D.I.Y MOCAP – VIRTUAL REALITY



Motion capture as a whole is an incredibly powerful tool for animators, but it is often associated with costly rigs and professional experience. As a student, this technology felt inaccessible to me—or so I thought.

When I was in college, I decided to build and composite a 3D character into a short film I had to produce. Having limited time, practical animation was not an option for me, but wanting to bolster my 3D portfolio, I found a solution: VR equipment. At the time, I had an HTC Vive VR headset and five body trackers. With lighthouse sensors on either side of the room I was in, the tracking quality was surprisingly good for consumer-grade gear, and since I already had the kit, there were no overhead costs. The headset also included an eye and face tracker, which I did not require, but was a nice addition to have if needed. I found a piece of software called Mocap Fusion, free on Steam, and perfect for what I was trying to do. My plan was to strap myself with trackers and, while playing the vocal lines I had recorded, act out and drive my movement onto an armature, which I could then apply my character to and composite into my scene. While fairly rudimentary, the software used a decent inverse kinematics system to interpret joint movements. As the trackers I had were on my head, hands, waist, and feet, it output surprisingly accurate results. Considering I was working on a two-person, unfunded student film, this software felt like magic at the time.

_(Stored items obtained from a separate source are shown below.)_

(* ===== verification/ChatForward.v ===== *)
(** * Player chat to the platform

    [plugins/match/readyup/chat_forward.{h,cpp}]: who sent a logged chat line, the rate limit per player
    and the event's data.  Theorem: a line is attributed to the player who wrote it or to nobody,
    whatever is in their name and their message. *)

From S2P Require Import Prelude CStr Double Json SlotRegistry HeaderFacts AdminCall.

Definition kMessageMaxChars : nat := 300.

Record ChatLine := { cl_steamid64 : Z; cl_name : string; side : string; team_only : bool; cl_message : string }.
Record KnownHuman := { kh_userid : Z; kh_steamid64 : Z }.

(** ** The header *)

Record Candidate := { uidLt : nat; msgStart : nat; c_userid : Z; c_steamid64 : Z; c_team : string; teamOnly : bool }.

Definition at_is (c : ascii) (s : string) (i : nat) : bool := match String.get i s with Some d => Ascii.eqb d c | None => false end.

(** [s.rfind(c, pos)]. *)
Fixpoint rfind (c : ascii) (s : string) (pos : nat) : option nat :=
  if at_is c s pos then Some pos else match pos with O => None | S pos => rfind c s pos end.

Definition substr (s : string) (pos n : nat) : string := stake n (sdrop pos s).

(** [line[lt - 1]] is [>]: the previous group is closed right before this one opens. *)
Definition closed_before (line : string) (q lt : nat) : bool := (q <? lt)%nat && at_is ">" line (lt - 1).

(** The block whose last [>] is at [gt]: where the name ends, the userid, the SteamID64 and the team.  A
    group opens after [q >= 0] and follows a [>] that is not at [q], so [lt - 2] does not wrap. *)
Definition BlockEndingAt (line : string) (q gt : nat) : option (nat * Z * Z * string) :=
  teamLt ← rfind "<" line gt;
  if negb (closed_before line q teamLt) then None
  else
    idLt ← rfind "<" line (teamLt - 2);
    if negb (closed_before line q idLt) then None
    else
      uidLt ← rfind "<" line (idLt - 2);
      if negb (q <? uidLt)%nat then None
      else
        let team := substr line (teamLt + 1) (gt - teamLt - 1) in
        let id := substr line (idLt + 1) (teamLt - 1 - idLt - 1) in
        let uid := substr line (uidLt + 1) (idLt - 1 - uidLt - 1) in
        if contains ">" team || contains ">" id then None
        else if sempty uid || (9 <? slen uid) || negb (sforall isdigit uid) then None
        else if (id =s "BOT") || (id =s "Console") then None
        else
          let sid := ParseSteamId64Loose id in
          if sid =? 0 then None else Some (uidLt, digits_val uid 0, sid, team).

After matching my camera angles, matching lighting, and doing a fair amount of fairly basic compositing, I had an output that looked stylistically driven and, to someone not familiar with the process, resembled convincing animation. Professional motion capture setups with multiple cameras and sensors can easily cost tens of thousands of pounds, and even renting this equipment for a few days is still a significant investment for smaller indie companies that need access to this technology. More accessible tools like these, which allow consumer-grade equipment to emulate aspects of a professional setup, are extremely valuable and push the boundaries of what smaller teams can achieve. If I was able to achieve workable motion capture alone in a shed as an experiment, an indie company with more advanced knowledge and dedicated people to clean the data could easily speed up their animation workflows to efficient and reliable levels. I now know that, in a pinch, for my own projects or even small-scale productions, I can produce motion capture relatively easily. I would suggest that if you have access to the equipment, it is absolutely worth experimenting with yourself.